TASK INPUTS:
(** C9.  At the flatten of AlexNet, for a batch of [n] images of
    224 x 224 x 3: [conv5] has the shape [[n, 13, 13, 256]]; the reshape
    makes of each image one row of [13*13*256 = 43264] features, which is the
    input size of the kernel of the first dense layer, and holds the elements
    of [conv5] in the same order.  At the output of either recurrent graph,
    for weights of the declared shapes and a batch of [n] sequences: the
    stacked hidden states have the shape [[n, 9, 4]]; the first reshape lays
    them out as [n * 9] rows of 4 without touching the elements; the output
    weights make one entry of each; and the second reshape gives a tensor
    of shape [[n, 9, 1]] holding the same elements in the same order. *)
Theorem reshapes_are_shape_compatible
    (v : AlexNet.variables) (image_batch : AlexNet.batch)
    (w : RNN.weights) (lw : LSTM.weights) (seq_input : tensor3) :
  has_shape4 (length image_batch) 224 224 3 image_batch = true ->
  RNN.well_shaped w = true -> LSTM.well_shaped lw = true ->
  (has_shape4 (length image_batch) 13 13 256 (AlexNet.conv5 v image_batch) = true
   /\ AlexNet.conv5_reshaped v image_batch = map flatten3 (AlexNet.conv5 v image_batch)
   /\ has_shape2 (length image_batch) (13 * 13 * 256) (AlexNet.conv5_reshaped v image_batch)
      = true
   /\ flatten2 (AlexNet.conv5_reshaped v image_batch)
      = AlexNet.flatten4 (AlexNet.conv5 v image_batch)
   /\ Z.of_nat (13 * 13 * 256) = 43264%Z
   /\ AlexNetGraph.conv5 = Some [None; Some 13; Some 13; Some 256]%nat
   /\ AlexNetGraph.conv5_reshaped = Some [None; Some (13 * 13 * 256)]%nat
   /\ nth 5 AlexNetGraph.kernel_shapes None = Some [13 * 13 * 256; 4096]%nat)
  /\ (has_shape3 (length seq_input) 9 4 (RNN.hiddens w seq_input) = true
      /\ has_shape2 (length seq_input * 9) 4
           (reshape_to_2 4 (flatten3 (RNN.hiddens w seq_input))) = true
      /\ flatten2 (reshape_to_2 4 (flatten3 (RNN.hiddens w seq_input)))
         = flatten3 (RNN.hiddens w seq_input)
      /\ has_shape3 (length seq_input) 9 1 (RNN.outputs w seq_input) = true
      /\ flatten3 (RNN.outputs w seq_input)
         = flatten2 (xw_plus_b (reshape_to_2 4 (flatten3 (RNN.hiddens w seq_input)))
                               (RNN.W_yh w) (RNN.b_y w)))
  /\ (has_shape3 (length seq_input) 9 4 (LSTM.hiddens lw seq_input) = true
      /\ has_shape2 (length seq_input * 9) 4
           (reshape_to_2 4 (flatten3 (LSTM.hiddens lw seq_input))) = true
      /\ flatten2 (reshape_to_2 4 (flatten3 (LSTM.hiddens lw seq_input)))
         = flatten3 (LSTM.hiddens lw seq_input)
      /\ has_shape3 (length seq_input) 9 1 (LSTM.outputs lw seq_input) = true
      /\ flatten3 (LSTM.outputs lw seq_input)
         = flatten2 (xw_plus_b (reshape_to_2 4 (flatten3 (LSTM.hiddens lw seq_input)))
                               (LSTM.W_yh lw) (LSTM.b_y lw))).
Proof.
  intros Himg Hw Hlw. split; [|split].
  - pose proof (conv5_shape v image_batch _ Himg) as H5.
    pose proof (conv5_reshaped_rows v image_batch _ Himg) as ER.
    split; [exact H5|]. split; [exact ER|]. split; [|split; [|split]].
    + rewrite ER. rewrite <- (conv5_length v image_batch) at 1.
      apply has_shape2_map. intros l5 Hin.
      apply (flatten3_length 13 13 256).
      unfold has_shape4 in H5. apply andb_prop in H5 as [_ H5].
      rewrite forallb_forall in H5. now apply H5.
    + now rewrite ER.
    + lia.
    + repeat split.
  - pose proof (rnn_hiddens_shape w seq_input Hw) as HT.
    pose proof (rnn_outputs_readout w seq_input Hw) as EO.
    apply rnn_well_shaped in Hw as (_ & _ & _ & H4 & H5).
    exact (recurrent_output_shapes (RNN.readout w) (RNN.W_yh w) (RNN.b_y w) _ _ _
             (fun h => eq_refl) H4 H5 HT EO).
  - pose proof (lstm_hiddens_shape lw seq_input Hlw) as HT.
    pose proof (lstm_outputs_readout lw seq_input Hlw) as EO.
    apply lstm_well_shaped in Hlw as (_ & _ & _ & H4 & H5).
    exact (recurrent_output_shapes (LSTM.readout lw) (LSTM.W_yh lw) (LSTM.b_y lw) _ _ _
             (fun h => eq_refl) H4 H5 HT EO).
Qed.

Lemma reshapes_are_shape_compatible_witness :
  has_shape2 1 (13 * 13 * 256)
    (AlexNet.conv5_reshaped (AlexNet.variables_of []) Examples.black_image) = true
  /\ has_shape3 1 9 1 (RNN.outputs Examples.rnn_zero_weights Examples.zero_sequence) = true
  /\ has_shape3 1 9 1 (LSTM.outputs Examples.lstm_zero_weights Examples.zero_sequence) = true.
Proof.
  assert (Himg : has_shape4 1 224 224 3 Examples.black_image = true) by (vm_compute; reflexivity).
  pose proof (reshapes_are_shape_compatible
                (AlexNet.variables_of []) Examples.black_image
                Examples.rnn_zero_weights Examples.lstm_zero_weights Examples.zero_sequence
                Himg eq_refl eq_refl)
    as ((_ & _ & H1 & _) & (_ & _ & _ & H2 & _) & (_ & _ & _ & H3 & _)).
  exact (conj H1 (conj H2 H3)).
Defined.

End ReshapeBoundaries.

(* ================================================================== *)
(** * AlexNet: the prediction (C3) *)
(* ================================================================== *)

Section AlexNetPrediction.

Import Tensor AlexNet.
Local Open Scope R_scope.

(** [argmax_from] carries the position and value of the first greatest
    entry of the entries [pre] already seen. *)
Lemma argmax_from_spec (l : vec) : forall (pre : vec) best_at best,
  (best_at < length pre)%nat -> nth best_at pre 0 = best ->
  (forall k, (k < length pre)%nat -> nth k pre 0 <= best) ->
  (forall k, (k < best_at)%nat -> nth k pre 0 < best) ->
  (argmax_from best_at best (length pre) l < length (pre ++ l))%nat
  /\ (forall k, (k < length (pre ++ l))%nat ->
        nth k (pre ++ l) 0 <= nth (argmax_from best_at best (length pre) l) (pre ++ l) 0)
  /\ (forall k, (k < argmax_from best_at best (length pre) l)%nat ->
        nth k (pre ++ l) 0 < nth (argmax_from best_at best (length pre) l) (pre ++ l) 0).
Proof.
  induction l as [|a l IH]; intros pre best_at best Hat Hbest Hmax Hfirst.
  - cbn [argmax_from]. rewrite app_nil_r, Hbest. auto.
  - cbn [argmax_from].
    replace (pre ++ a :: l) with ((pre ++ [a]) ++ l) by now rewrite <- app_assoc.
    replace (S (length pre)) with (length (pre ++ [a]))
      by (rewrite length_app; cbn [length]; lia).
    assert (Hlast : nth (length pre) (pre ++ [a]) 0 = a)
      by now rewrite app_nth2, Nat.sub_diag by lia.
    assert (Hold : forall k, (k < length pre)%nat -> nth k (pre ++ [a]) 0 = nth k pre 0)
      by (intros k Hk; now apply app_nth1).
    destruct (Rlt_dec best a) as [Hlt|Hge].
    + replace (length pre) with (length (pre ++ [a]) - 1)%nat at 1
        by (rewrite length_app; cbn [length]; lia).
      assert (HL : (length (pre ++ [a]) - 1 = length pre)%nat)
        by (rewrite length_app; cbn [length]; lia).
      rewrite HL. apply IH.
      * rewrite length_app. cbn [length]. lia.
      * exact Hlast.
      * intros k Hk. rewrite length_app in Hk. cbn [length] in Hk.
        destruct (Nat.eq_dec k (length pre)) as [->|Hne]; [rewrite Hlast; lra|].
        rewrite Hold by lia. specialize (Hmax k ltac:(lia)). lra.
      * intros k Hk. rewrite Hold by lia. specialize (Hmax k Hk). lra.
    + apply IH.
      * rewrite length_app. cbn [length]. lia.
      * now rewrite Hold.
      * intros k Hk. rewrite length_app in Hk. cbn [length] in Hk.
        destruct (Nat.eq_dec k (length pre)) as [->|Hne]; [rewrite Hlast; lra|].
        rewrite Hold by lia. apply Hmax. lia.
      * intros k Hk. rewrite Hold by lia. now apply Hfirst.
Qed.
--
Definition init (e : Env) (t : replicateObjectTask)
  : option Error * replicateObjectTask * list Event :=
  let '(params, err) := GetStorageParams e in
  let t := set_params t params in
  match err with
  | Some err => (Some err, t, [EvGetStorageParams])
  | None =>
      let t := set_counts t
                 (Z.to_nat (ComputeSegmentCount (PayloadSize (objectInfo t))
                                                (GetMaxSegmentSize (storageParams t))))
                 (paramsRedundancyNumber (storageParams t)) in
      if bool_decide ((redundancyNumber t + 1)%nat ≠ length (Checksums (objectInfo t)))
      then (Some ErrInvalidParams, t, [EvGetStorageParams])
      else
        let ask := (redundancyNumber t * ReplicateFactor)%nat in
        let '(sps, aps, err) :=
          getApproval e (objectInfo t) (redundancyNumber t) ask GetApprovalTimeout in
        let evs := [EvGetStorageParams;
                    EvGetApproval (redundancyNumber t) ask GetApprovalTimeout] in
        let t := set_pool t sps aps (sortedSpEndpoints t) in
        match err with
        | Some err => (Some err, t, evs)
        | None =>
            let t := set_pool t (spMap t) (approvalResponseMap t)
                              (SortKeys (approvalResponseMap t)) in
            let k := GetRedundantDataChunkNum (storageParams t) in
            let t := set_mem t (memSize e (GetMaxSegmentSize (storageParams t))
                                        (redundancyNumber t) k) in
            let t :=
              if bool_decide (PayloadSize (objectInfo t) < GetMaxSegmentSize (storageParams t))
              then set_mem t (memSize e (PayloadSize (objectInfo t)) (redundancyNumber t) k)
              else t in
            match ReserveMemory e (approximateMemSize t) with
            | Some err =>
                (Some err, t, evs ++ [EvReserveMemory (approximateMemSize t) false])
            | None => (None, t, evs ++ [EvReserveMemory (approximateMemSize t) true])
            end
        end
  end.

ACTIVITY: Look above for the line holding "AlexNet.flatten4 (AlexNet.conv5 v image_batch)" and the line holding "13 * 256; 4096]%nat)". Retype both, and every line between them, word for word and nothing else.

SOLUTION FOR THIS TASK:
      = AlexNet.flatten4 (AlexNet.conv5 v image_batch)
   /\ Z.of_nat (13 * 13 * 256) = 43264%Z
   /\ AlexNetGraph.conv5 = Some [None; Some 13; Some 13; Some 256]%nat
   /\ AlexNetGraph.conv5_reshaped = Some [None; Some (13 * 13 * 256)]%nat
   /\ nth 5 AlexNetGraph.kernel_shapes None = Some [13 * 13 * 256; 4096]%nat)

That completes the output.